Look through the records below for the line with "assert (Hgen : forall l (r". Return that line and each one after it up to and including the line with "destruct (dropped_by a w'", exactly.

================

(** Stage one for one writer. *)
Definition retire_writer (now_ms : Z) (c : PnCounter) (w : WriterId) : PnCounter := {|
  pn_p := delete w (pn_p c); pn_n := delete w (pn_n c);
  pn_retired := <[w := {| ret_p := default 0 (pn_p c !! w); ret_n := default 0 (pn_n c !! w);
                          ret_since_ms := now_ms |}]> (pn_retired c);
  pn_folded_p := pn_folded_p c; pn_folded_n := pn_folded_n c; pn_folded_at := pn_folded_at c |}.

Definition retire_stage (c : PnCounter) (now_ms : Z) (retire : WriterId -> bool) : PnCounter * bool :=
  let candidates :=
    filter (fun w => retire w = true) (elements (list_to_set (map_keys (pn_p c) ++ map_keys (pn_n c)) : gset WriterId)) in
  (foldl (retire_writer now_ms) c candidates, negb (bool_decide (candidates = []))).

(** Stage two for one retired entry: it is folded once it is older than the bound. *)
Definition fold_writer (now_ms double_bound : Z) (acc : PnCounter * bool) (wr : WriterId * Retired) :
    PnCounter * bool :=
  let '(c, aged_any) := acc in
  let '(w, r) := wr in
  if double_bound <? saturating_sub now_ms (ret_since_ms r) then
    ({| pn_p := pn_p c; pn_n := pn_n c; pn_retired := delete w (pn_retired c);
        pn_folded_p := saturating_add (pn_folded_p c) (ret_p r);
        pn_folded_n := saturating_add (pn_folded_n c) (ret_n r);
        pn_folded_at := partial_alter (fun o => Some (from_option (fun stamp => Z.max stamp now_ms) now_ms o))
                          w (pn_folded_at c) |}, true)
  else (c, aged_any).
(** Stage two for one retired writer. *)
Definition os_fold_writer (now_ms double_bound : Z) (acc : OrSet T * bool) (ws : WriterId * Z) : OrSet T * bool :=
  let '(out, aged_any) := acc in
  let '(w, since_ms) := ws in
  if double_bound <? saturating_sub now_ms since_ms then
    ({| os_adds := os_adds out; os_seen := delete w (os_seen out); os_retired := delete w (os_retired out);
        os_folded_at := partial_alter (fun o => Some (from_option (fun stamp => Z.max stamp now_ms) now_ms o))
                          w (os_folded_at out) |}, true)
  else (out, aged_any).

Definition os_compact (s : OrSet T) (now_ms : Z) (bounds : CompactionBounds) (retire : WriterId -> bool)
    (quiet : Quiescence) : option (OrSet T) :=
  let writers : gset WriterId :=
    list_to_set ((map_keys (os_adds s)).*1 ++ map_keys (os_seen s)) in
  let '(out, changed) := foldl (os_retire_writer now_ms retire) (s, false) (elements writers) in
  let '(out, changed) :=
    if is_settled quiet then
      let double_bound := saturating_mul (retire_after_ms bounds) 2 in
      let '(out, aged_any) :=
        match os_prune_receipts out now_ms (receipt_ttl_ms bounds) with
        | Some pruned => (pruned, true)
        | None => (out, false)
        end in
      let '(out, aged_any) := foldl (os_fold_writer now_ms double_bound) (out, aged_any) (map_to_list (os_retired out)) in
      (out, changed || aged_any)
    else (out, changed) in
  if changed : bool then Some out else None.

(** ** The codec and the resolver *)

Section Codec.
Context {PC : Postcard (OrSet T)}.

Definition os_encode (s : OrSet T) : option Bytes := to_stdvec s.
Definition os_decode (bytes : Bytes) : option (OrSet T) := from_bytes bytes.

Definition os_resolver_merge (_ : Bytes) (a b : RecordView) : option Merged :=
  av ← rv_value a; bv ← rv_value b;
  sa ← os_decode av; sb ← os_decode bv;
  bytes ← os_encode (os_merge sa sb);
  Some {| mg_value := bytes; mg_expires_at_ms := later_deadline (rv_expires_at_ms a) (rv_expires_at_ms b) |}.

Definition OrSetResolver : ConflictResolver := {|
  winner := lww_winner;
  needs_value_bytes := true;
  merges := true;
  merge := os_resolver_merge;
  compact _ bytes now_ms retire quiet bounds :=
    set ← os_decode bytes;
    compacted ← os_compact set now_ms bounds retire quiet;
    os_encode compacted;
  settle _ bytes now_ms receipt_ttl_ms :=
    set ← os_decode bytes;
    pruned ← os_prune_receipts set now_ms receipt_ttl_ms;
    os_encode pruned;
|}.

End Codec.
End Operations.
Arguments OrSet : clear implicits.

(** ** What a merge holds *)

Section MergeFacts.
Context {T : Type} `{EqDecision T}.
Implicit Types (a b c s : OrSet T).

(** What a side says about the tags it does not hold. *)
Definition kills (s : OrSet T) (t : Tag) : bool := is_dead_by s t.1 t.2 false.
(** A side that does not hold a tag and knows it is gone. *)
Definition vetoes (s : OrSet T) (t : Tag) : bool := negb (is_some (os_adds s !! t)) && kills s t.

(** Watermarks are [u64]s. *)
Definition seen_ok (s : OrSet T) : Prop := forall w m, os_seen s !! w = Some m -> 0 <= m.

(** A tag names one add: two sides that hold it hold the same element. *)
Definition agree (a b : OrSet T) : Prop :=
  forall t x y, os_adds a !! t = Some x -> os_adds b !! t = Some y -> x = y.

Lemma seen_union_lookup a b w :
  seen_union a b !! w =
  if is_some (os_seen a !! w) || is_some (os_seen b !! w)
  then Some (Z.max (default 0 (os_seen a !! w)) (default 0 (os_seen b !! w))) else None.
Proof.
  unfold seen_union. set (l := _ ++ _).
  assert (Hl : w ∈ l <-> is_some (os_seen a !! w) || is_some (os_seen b !! w) = true).
  { unfold l. rewrite elem_of_app, !elem_of_map_keys, !is_Some_alt.
    destruct (os_seen a !! w), (os_seen b !! w); cbn; tauto || (split; [by intros [[]|[]]|done]). }
  assert (Hgen : forall l (m : gmap WriterId Z),
    foldl (fun m w => <[w := Z.max (default 0 (os_seen a !! w)) (default 0 (os_seen b !! w))]> m) m l !! w =
    if decide (w ∈ l) then Some (Z.max (default 0 (os_seen a !! w)) (default 0 (os_seen b !! w))) else m !! w).
  { clear. intros l. induction l as [|w' l IH]; intros m; cbn [foldl].
    { by rewrite decide_False by apply not_elem_of_nil. }
    rewrite IH. destruct (decide (w ∈ l)).
    - by rewrite decide_True by (by right).
    - destruct (decide (w = w')) as [->|Hne].
      + by rewrite decide_True, lookup_insert_eq by left.
      + rewrite lookup_insert_ne by done. rewrite decide_False; [done|]. by intros [?|?]%elem_of_cons. }
  rewrite Hgen, lookup_empty. destruct (_ || _).
  - by rewrite decide_True by (by apply Hl).
  - by rewrite decide_False by (by rewrite Hl).
Qed.

Lemma drop_folded_lookup a b (retired seen : gmap WriterId Z) w :
  let drop := dropped_by a w || dropped_by b w in
  (drop_folded a b retired seen).1 !! w = (if drop then None else retired !! w) /\
  (drop_folded a b retired seen).2 !! w =
    (if is_some (retired !! w) && drop then None else seen !! w).
Proof.
  cbv zeta. unfold drop_folded.
  assert (Hgen : forall l (r s : gmap WriterId Z),
    let out := foldl (fun '(kept, seen) w =>
      if dropped_by a w || dropped_by b w then (delete w kept, delete w seen) else (kept, seen)) (r, s) l in
    out.1 !! w = (if decide (w ∈ l /\ dropped_by a w || dropped_by b w = true) then None else r !! w) /\
    out.2 !! w = (if decide (w ∈ l /\ dropped_by a w || dropped_by b w = true) then None else s !! w)).
  { clear. intros l. induction l as [|w' l IH]; intros r s; cbn [foldl].
    { rewrite !decide_False by (by intros [?%not_elem_of_nil _]). done. }
    destruct (dropped_by a w' || dropped_by b w') eqn:E.
    - destruct (IH (delete w' r) (delete w' s)) as [-> ->]. destruct (decide (w = w')) as [->|Hne].
      + rewrite E, !lookup_delete_eq, !(decide_True (P := w' ∈ w' :: l /\ true = true)) by (split; [left|done]).
        split; by destruct (decide (w' ∈ l /\ true = true)).
      + rewrite !lookup_delete_ne by done. split; apply decide_ext; rewrite elem_of_cons; tauto.
    - destruct (IH r s) as [-> ->]. split; apply decide_ext; rewrite elem_of_cons; intuition congruence. }
  destruct (Hgen (map_keys retired) retired seen) as [-> ->].
  destruct (dropped_by a w || dropped_by b w); rewrite ?andb_false_r.
  - destruct (retired !! w) as [x|] eqn:Er.
    + rewrite !decide_True by (split; [apply elem_of_map_keys; by rewrite Er|done]). done.
    + rewrite !decide_False by (rewrite elem_of_map_keys, Er; by intros [[? ?] _]). done.
  - rewrite !decide_False by (by intros [_ ?]). done.
Qed.
Lemma plan_refused refs : forall step fs pre tl, length pre = (step + fs)%nat ->
  foldl (fun plan '(step, size) => <[(step + fs)%nat := RunRefused size]> plan)
    (pre ++ replicate (length refs) RunAbsorbed ++ tl) (refused_from step refs) =
  pre ++ (planned_ref <$> refs) ++ tl.
Proof.
  induction refs as [|[size|] refs IH]; intros step fs pre tl Hl; cbn; [done|..].
  - rewrite insert_app_r_alt by lia. rewrite Hl, Nat.sub_diag. cbn.
    specialize (IH (S step) fs (pre ++ [RunRefused size]) tl). rewrite <-!app_assoc in IH. cbn in IH.
    apply IH. rewrite length_app. cbn. lia.
  - specialize (IH (S step) fs (pre ++ [RunAbsorbed]) tl). rewrite <-!app_assoc in IH. cbn in IH.
    apply IH. rewrite length_app. cbn. lia.
Qed.

(** The last position nothing refused becomes the survivor's. *)
Inductive marked (q : list RunSlot) : list RunSlot -> Prop :=
  | marked_none : (forall i, q !! i <> Some RunAbsorbed) -> marked q q
  | marked_last q1 q2 : q = q1 ++ RunAbsorbed :: q2 -> (forall i, q2 !! i <> Some RunAbsorbed) ->
      marked q (q1 ++ RunSurvivor :: q2).

Lemma last_absorbed (q : list RunSlot) :
  (forall i, q !! i <> Some RunAbsorbed) \/
  exists q1 q2, q = q1 ++ RunAbsorbed :: q2 /\ forall i, q2 !! i <> Some RunAbsorbed.
Proof.
  induction q as [|r q IH] using rev_ind; [by left|].
  destruct (decide (r = RunAbsorbed)) as [->|Hr]; [right; by exists q, []|].
  assert (Hlast : forall q0, (forall i, q0 !! i <> Some RunAbsorbed) -> forall i, (q0 ++ [r]) !! i <> Some RunAbsorbed).
  { intros q0 H0 i. rewrite lookup_app. destruct (q0 !! i) eqn:E; [by rewrite <-E|].
    destruct (i - length q0)%nat as [|[|]]; cbn; naive_solver. }
  destruct IH as [H|(q1 & q2 & -> & H)]; [left; auto|right].
  exists q1, (q2 ++ [r]). split; [by rewrite <-app_assoc|auto].
Qed.

Lemma mark_survivor q tl :
  exists q', marked q q' /\
  match last (filter (fun i => (q ++ tl) !! i = Some RunAbsorbed) (seq 0 (length q))) with
  | Some last => <[last := RunSurvivor]> (q ++ tl)
  | None => q ++ tl
  end = q' ++ tl.
Proof.
  destruct (last_absorbed q) as [H|(q1 & q2 & -> & H)].
  - exists q. split; [by left|]. rewrite filter_none; [done|]. intros i Hi%elem_of_seq. rewrite lookup_app_l by lia. apply H.
  - exists (q1 ++ RunSurvivor :: q2). split; [by eright|].
    rewrite length_app. cbn [length]. rewrite seq_app, filter_app. cbn [seq Nat.add].
    rewrite filter_cons_True; [|rewrite <-app_assoc; cbn [app]; by apply list_lookup_middle].
    rewrite (filter_none _ (seq (S (length q1)) _)), last_snoc.
    + rewrite <-!app_assoc. cbn [app]. rewrite insert_app_r_alt by lia. by rewrite Nat.sub_diag.
    + intros i Hi%elem_of_seq. rewrite <-app_assoc, lookup_app_r by lia. cbn [app].
      destruct (i - length q1)%nat as [|j] eqn:E; [lia|].
      change ((RunAbsorbed :: q2 ++ tl) !! S j) with ((q2 ++ tl) !! j).
      rewrite lookup_app_l by lia. apply H.
Qed.

Lemma plan_run_spec fs refs len : (fs + length refs <= len)%nat ->
  exists q', marked (replicate fs RunAbsorbed ++ (planned_ref <$> refs)) q' /\
    plan_run len (fs + length refs) fs (refused_from 0 refs) =
    q' ++ replicate (len - (fs + length refs)) RunUnconsumed.
Proof.
  intros Hlen. unfold plan_run. rewrite replicate_add, <-app_assoc.
  rewrite plan_refused by (by rewrite length_replicate). rewrite app_assoc.
  destruct (mark_survivor (replicate fs RunAbsorbed ++ (planned_ref <$> refs))
    (replicate (len - (fs + length refs)) RunUnconsumed)) as (q' & Hm & Heq).
  exists q'. split; [done|]. rewrite <-Heq. by rewrite length_app, length_replicate, length_fmap.
Qed.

================

= Exercise result =
  assert (Hgen : forall l (r s : gmap WriterId Z),
    let out := foldl (fun '(kept, seen) w =>
      if dropped_by a w || dropped_by b w then (delete w kept, delete w seen) else (kept, seen)) (r, s) l in
    out.1 !! w = (if decide (w ∈ l /\ dropped_by a w || dropped_by b w = true) then None else r !! w) /\
    out.2 !! w = (if decide (w ∈ l /\ dropped_by a w || dropped_by b w = true) then None else s !! w)).
  { clear. intros l. induction l as [|w' l IH]; intros r s; cbn [foldl].
    { rewrite !decide_False by (by intros [?%not_elem_of_nil _]). done. }
    destruct (dropped_by a w' || dropped_by b w') eqn:E.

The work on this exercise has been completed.